Data records ::
(* ===== verification/Config.v ===== *)
(** * The configuration a build produces

    [src/internal/config]: the types of [types.go], the names of [utils.go], the
    defaults of [default.go], the source types of [vector_source_types.go], and
    the parts of [config.go] and [aggregator.go] that do not depend on secrets. *)

From S2P Require Export Pipelines.

(** ** Component names ([utils.go]) *)

Definition generateName (Namespace Name : string) : string :=
  if bool_decide (Namespace = "") then Name else Namespace +:+ "-" +:+ Name.

Definition addPrefix (Namespace Name componentName : string) : string :=
  generateName Namespace Name +:+ "-" +:+ componentName.

(** ** Types ([types.go]) *)

Record ApiSpec := { api_address : string; api_enabled : bool; api_playground : bool }.

Record PipelineConfig := {
  Sources : gmap string Source;
  Transforms : gmap string Component;
  Sinks : gmap string Component
}.

Inductive protocol := ProtocolTCP | ProtocolUDP.

#[export] Instance protocol_eq_dec : EqDecision protocol.
Proof. solve_decision. Defined.

Definition protocol_name (p : protocol) : string :=
  match p with ProtocolTCP => "TCP" | ProtocolUDP => "UDP" end.

Record ServicePort := {
  IsKubernetesEvents : bool;
  sp_pipeline_name : string;
  sp_source_name : string;
  sp_namespace : string;
  sp_port : Z;
  sp_protocol : protocol;
  sp_service_name : string
}.

Record internalConfig := {
  servicePort : gmap string ServicePort;
  optimizedSources : Z;
  sourceGroups : Z;
  secretAssets : gmap string string
}.

Record VectorConfig := {
  DataDir : string;
  ExpireMetricsSecs : option Z;
  Api : ApiSpec;
  cfg_pipeline : PipelineConfig;
  cfg_secret : option (list (string * value));   (** [Secret]; nil as [None] *)
  internal : internalConfig
}.

Definition with_pipeline (f : PipelineConfig → PipelineConfig) (c : VectorConfig) : VectorConfig :=
  {| DataDir := DataDir c; ExpireMetricsSecs := ExpireMetricsSecs c; Api := Api c;
     cfg_pipeline := f (cfg_pipeline c); cfg_secret := cfg_secret c; internal := internal c |}.
Definition with_internal (f : internalConfig → internalConfig) (c : VectorConfig) : VectorConfig :=
  {| DataDir := DataDir c; ExpireMetricsSecs := ExpireMetricsSecs c; Api := Api c;
     cfg_pipeline := cfg_pipeline c; cfg_secret := cfg_secret c; internal := f (internal c) |}.
Definition with_sources (f : gmap string Source → gmap string Source) (c : PipelineConfig) : PipelineConfig :=
  {| Sources := f (Sources c); Transforms := Transforms c; Sinks := Sinks c |}.
Definition with_transforms (f : gmap string Component → gmap string Component) (c : PipelineConfig) :=
  {| Sources := Sources c; Transforms := f (Transforms c); Sinks := Sinks c |}.
Definition with_sinks (f : gmap string Component → gmap string Component) (c : PipelineConfig) :=
  {| Sources := Sources c; Transforms := Transforms c; Sinks := f (Sinks c) |}.

Definition with_src_name (n : string) (s : Source) : Source :=
  {| src_name := n; src_type := src_type s; src_ns_selector := src_ns_selector s;
     src_label_selector := src_label_selector s; src_field_selector := src_field_selector s;
     src_use_cache := src_use_cache s; src_options := src_options s |}.
Definition with_src_options (o : list (string * value)) (s : Source) : Source :=
  {| src_name := src_name s; src_type := src_type s; src_ns_selector := src_ns_selector s;
     src_label_selector := src_label_selector s; src_field_selector := src_field_selector s;
     src_use_cache := src_use_cache s; src_options := o |}.
Definition with_c_options (o : list (string * value)) (c : Component) : Component :=
  {| c_name := c_name c; c_type := c_type c; c_inputs := c_inputs c; c_options := o |}.

Definition SecretAssets (c : VectorConfig) : gmap string string := secretAssets (internal c).

Definition OptimizationSummary (c : VectorConfig) : Z * Z :=
  (optimizedSources (internal c), sourceGroups (internal c)).

(** [fmt.Sprintf("%d/%s", port.Port, port.Protocol)] *)
Definition service_port_key (port : ServicePort) : string :=
  itoa (sp_port port) +:+ "/" +:+ protocol_name (sp_protocol port).

Definition addServicePort (port : ServicePort) (c : internalConfig) : result internalConfig :=
  let key := service_port_key port in
  match servicePort c !! key with
  | None => Ok {| servicePort := <[key := port]> (servicePort c);
                  optimizedSources := optimizedSources c; sourceGroups := sourceGroups c;
                  secretAssets := secretAssets c |}
  | Some v => Err (ErrText ("duplicate port " +:+ key +:+ " in " +:+ sp_pipeline_name v +:+
                            " and " +:+ sp_pipeline_name port))
  end.

(** [json.Marshal(c.globalOptions)] has one field. *)
Definition GetGlobalConfigHash (c : VectorConfig) : Z :=
  hash_Get (json_obj [("ExpireMetricsSecs",
    match ExpireMetricsSecs c with Some n => itoa n | None => "null" end)]).

(** ** Source types ([vector_source_types.go]) *)

Definition KubernetesLogsType : string := "kubernetes_logs".
Definition VectorType : string := "vector".
Definition InternalMetricsType : string := "internal_metrics".
Definition kubernetesEventsType : string := "kubernetes_events".

Definition aggregatorTypes : gset string := list_to_set
  ["amqp"; "aws_s3"; "aws_sqs"; "aws_kinesis_firehose"; "datadog_agent"; "fluent"; "gcp_pubsub";
   "http_client"; "http_server"; "heroku_logs"; "internal_logs"; InternalMetricsType; "kafka";
   "logstash"; "nats"; "opentelemetry"; "pulsar"; "redis"; "socket"; "splunk_hec"; "statsd";
   "syslog"; VectorType; kubernetesEventsType].

Definition agentTypes : gset string := list_to_set
  ["apache_metrics"; "dnstap"; "demo_logs"; "docker_logs"; "eventstoredb_metrics"; "file";
   "http_client"; "host_metrics"; "internal_logs"; InternalMetricsType; "journald";
   KubernetesLogsType; "mongodb_metrics"; "nginx_metrics"; "opentelemetry"; "postgresql_metrics";
   "prometheus_pushgateway"; "prometheus_remote_write"; "prometheus_scrape"].

Definition isAggregator (name : string) : bool := bool_decide (name ∈ aggregatorTypes).
Definition isAgent (name : string) : bool := bool_decide (name ∈ agentTypes).

(** ** Defaults ([default.go]) *)

Definition BlackholeSinkType : string := "blackhole".
Definition PrometheusExporterType : string := "prometheus_exporter".
Definition RouteTransformType : string := "route".
Definition RemapTransformType : string := "remap".
Definition DefaultSourceName : string := "defaultSource".
Definition DefaultSinkName : string := "defaultSink".
Definition DefaultInternalMetricsSourceName : string := "internalMetricsSource".
Definition DefaultInternalMetricsSinkName : string := "internalMetricsSink".
Definition DefaultInternalMetricsSinkPort : Z := 9598.
Definition DefaultAggregatorSourcePort : Z := 8989.
Definition DefaultNamespace : string := "default".
Definition DefaultPipelineName : string := "default-pipeline".
Definition AgentApiPort : Z := 8686.

(** [net.JoinHostPort(net.IPv6zero.String(), port)]: the zero address is [::]. *)
Definition join_v6 (port : Z) : string := "[::]:" +:+ itoa port.
(** [net.JoinHostPort(net.IPv4zero.String(), port)] *)
Definition join_v4 (port : Z) : string := "0.0.0.0:" +:+ itoa port.

Definition plain_source (name type : string) (options : list (string * value)) : Source :=
  {| src_name := name; src_type := type; src_ns_selector := ""; src_label_selector := "";
     src_field_selector := ""; src_use_cache := false; src_options := options |}.

Definition defaultAgentSource : Source := plain_source DefaultSourceName KubernetesLogsType [].
Definition defaultAggregatorSource : Source :=
  plain_source DefaultSourceName VectorType [("address", VStr (join_v6 DefaultAggregatorSourcePort))].
Definition defaultSink : Component :=
  {| c_name := DefaultSinkName; c_type := BlackholeSinkType; c_inputs := [DefaultSourceName];
     c_options := [("rate", VInt 100); ("print_interval_secs", VInt 60)] |}.
Definition defaultAgentPipelineConfig : PipelineConfig :=
  {| Sources := {[DefaultSourceName := defaultAgentSource]}; Transforms := ∅;
     Sinks := {[DefaultSinkName := defaultSink]} |}.
Definition defaultAggregatorPipelineConfig : PipelineConfig :=
  {| Sources := {[DefaultSourceName := defaultAggregatorSource]}; Transforms := ∅;
     Sinks := {[DefaultSinkName := defaultSink]} |}.
Definition defaultInternalMetricsSource : Source :=
  plain_source DefaultInternalMetricsSourceName InternalMetricsType [].
Definition defaultInternalMetricsSink : Component :=
  {| c_name := DefaultInternalMetricsSinkName; c_type := PrometheusExporterType;
     c_inputs := [DefaultInternalMetricsSourceName];
     c_options := [("address", VStr (join_v6 DefaultInternalMetricsSinkPort))] |}.

(** ** Decoding a spec ([config.go]) *)

(** A [map[string]interface{}] field of [pipelineConfig_]: [json.Unmarshal] leaves
    it nil for an absent member or a [null] and refuses anything but an object. *)
Definition json_map_field (key : string) (top : list (string * value)) : result (gmap string value) :=
  match assoc_get key top with
  | None | Some VNull => Ok ∅
  | Some (VMap l) => Ok (list_to_map l)
  | Some _ => Err (ErrText ("json: cannot unmarshal into Go struct field pipelineConfig_." +:+ key))
  end.

Section unmarshal.
Context `{GoRuntime, Libraries}.

Definition UnmarshalJson (spec : VectorPipelineSpec) : result PipelineConfig :=
  b ← marshal_spec spec;
  match json_parse b with
  | Some (VMap top) =>
      sources ← json_map_field "sources" top;
      transforms ← json_map_field "transforms" top;
      sinks ← json_map_field "sinks" top;
      s ← decode_sources sources;
      t ← decode_components transforms;
      k ← decode_components sinks;
      Ok {| Sources := s; Transforms := t; Sinks := k |}
  | _ => Err (ErrText "json: cannot unmarshal")
  end.
End unmarshal.

(** A [PipelineSecretGetter]: nil is [None]. *)
Definition SecretGetter : Type := option (string → string → result Secret).

Record VectorConfigParams := {
  AggregatorName : string;
  ApiEnabled : bool;
  PlaygroundEnabled : bool;
  UseApiServerCache : bool;
  InternalMetrics : bool;
  params_ExpireMetricsSecs : option Z;
  OptimizeSources : bool;
  PipelineSecretGetter : SecretGetter
}.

Task statement :: Your task is to retype the entries verbatim, starting with the line that holds "Sources := f" and stopping after the line that holds "optimizedSources := optimizedSources".

Solution ::
  {| Sources := f (Sources c); Transforms := Transforms c; Sinks := Sinks c |}.
Definition with_transforms (f : gmap string Component → gmap string Component) (c : PipelineConfig) :=
  {| Sources := Sources c; Transforms := f (Transforms c); Sinks := Sinks c |}.
Definition with_sinks (f : gmap string Component → gmap string Component) (c : PipelineConfig) :=
  {| Sources := Sources c; Transforms := Transforms c; Sinks := f (Sinks c) |}.

Definition with_src_name (n : string) (s : Source) : Source :=
  {| src_name := n; src_type := src_type s; src_ns_selector := src_ns_selector s;
     src_label_selector := src_label_selector s; src_field_selector := src_field_selector s;
     src_use_cache := src_use_cache s; src_options := src_options s |}.
Definition with_src_options (o : list (string * value)) (s : Source) : Source :=
  {| src_name := src_name s; src_type := src_type s; src_ns_selector := src_ns_selector s;
     src_label_selector := src_label_selector s; src_field_selector := src_field_selector s;
     src_use_cache := src_use_cache s; src_options := o |}.
Definition with_c_options (o : list (string * value)) (c : Component) : Component :=
  {| c_name := c_name c; c_type := c_type c; c_inputs := c_inputs c; c_options := o |}.

Definition SecretAssets (c : VectorConfig) : gmap string string := secretAssets (internal c).

Definition OptimizationSummary (c : VectorConfig) : Z * Z :=
  (optimizedSources (internal c), sourceGroups (internal c)).

(** [fmt.Sprintf("%d/%s", port.Port, port.Protocol)] *)
Definition service_port_key (port : ServicePort) : string :=
  itoa (sp_port port) +:+ "/" +:+ protocol_name (sp_protocol port).

Definition addServicePort (port : ServicePort) (c : internalConfig) : result internalConfig :=
  let key := service_port_key port in
  match servicePort c !! key with
  | None => Ok {| servicePort := <[key := port]> (servicePort c);
                  optimizedSources := optimizedSources c; sourceGroups := sourceGroups c;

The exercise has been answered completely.